Interference Motion Removal for Doppler Radar Vital Sign Detection Using Variational Encoder-Decoder Neural Network
Mikolaj Czerkawski, Christos Ilioudis, Carmine Clemente, Craig Michie, Ivan Andonovic, Christos Tachtatzis
TL;DR
This work tackles the challenge of extracting radar-based vital signs when respiration and heart-beat Doppler components are contaminated by random body motion. It introduces a variational encoder–decoder CNN that operates on single-channel complex STFTs to learn a probabilistic reconstruction of vital-sign content from mixtures, using a $128$-dimensional latent space and a loss combining reconstruction with a small KL term on semi-experimental data. The model is trained on a dataset built from real vital-sign radar signals (processed to $f_s=100$ Hz and $128\times128$ STFTs) with simulated interference from a walking model, enabling controlled SIR variations. Results show robust respiration-rate extraction despite interference and noise, demonstrating practical potential for non-contact monitoring with a single radar receiver and enabling extension to broader interference scenarios.
Abstract
The treatment of interfering motion contributions remains one of the key challenges in the domain of radar-based vital sign monitoring. Removal of the interference to extract the vital sign contributions is demanding due to overlapping Doppler bands, the complex structure of the interference motions and significant variations in the power levels of their contributions.
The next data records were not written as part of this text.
(** * ccan/slist: the intrusive singly-linked list, embedded in Rocq

    The development follows [ccan/slist/slist.h] and [ccan/slist/slist.c].
    A list is a circular chain of [struct slist_node] cells threaded
    through the sentinel stored in [struct slist_head]; all the
    operations are a handful of loads and stores of [next] fields, so the
    embedding is a small state-and-error monad over a store of such
    fields. *)

From stdpp Require Import gmap strings list fin_maps.

#[local] Set Warnings "-clear-no-such-hyp".

(** ** Pointers and the store *)

(** A C pointer is either the null pointer or an address inside an
    allocated object: a block identifier and a byte offset in it.
    Pointer arithmetic ([(char * )p - off]) moves the offset inside the
    block and can never turn an object pointer into [NULL]. *)
Inductive ptr : Type :=
  | NULL
  | Ptr (b : positive) (ofs : Z).

#[global] Instance ptr_eq_dec : EqDecision ptr.
Proof. solve_decision. Defined.

(** The store holds, for each address at which a [struct slist_node]
    has been written, the value of its only field, [next].  An address
    that is absent has never been written: reading it is an error. *)
Abbreviation heap := (gmap (positive * Z) ptr).

(** Outcome of running a piece of code: a value, an invalid memory
    access (null or uninitialised), a call to [abort()], or a loop that
    was cut by its step bound. *)
Inductive res (A : Type) : Type :=
  | Ret (a : A)
  | Fault
  | Aborted
  | Timeout.
Arguments Ret {A} a.
Arguments Fault {A}.
Arguments Aborted {A}.
Arguments Timeout {A}.

(** Computations over a state [S]. *)
Definition M (S A : Type) : Type := S → res (A * S).

#[global] Instance M_ret {S} : MRet (M S) :=
  λ A a s, Ret (a, s).

#[global] Instance M_bind {S} : MBind (M S) :=
  λ A B (k : A → M S B) (c : M S A) s,
    match c s with
    | Ret (a, s') => k a s'
    | Fault => Fault
    | Aborted => Aborted
    | Timeout => Timeout
    end.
A novel approach to the removal of interference through the use of a probabilistic deep learning model is presented. Results show that a convolutional encoder-decoder neural network with a variational objective is capable of learning a meaningful representation space of vital sign Doppler-time distribution facilitating their extraction from a mixture signal. The approach is tested on semi-experimental data containing real vital sign signatures and simulated returns from interfering body motions. The application of the proposed network enhances the extraction of the micro-Doppler frequency corresponding to the respiration rate is demonstrated.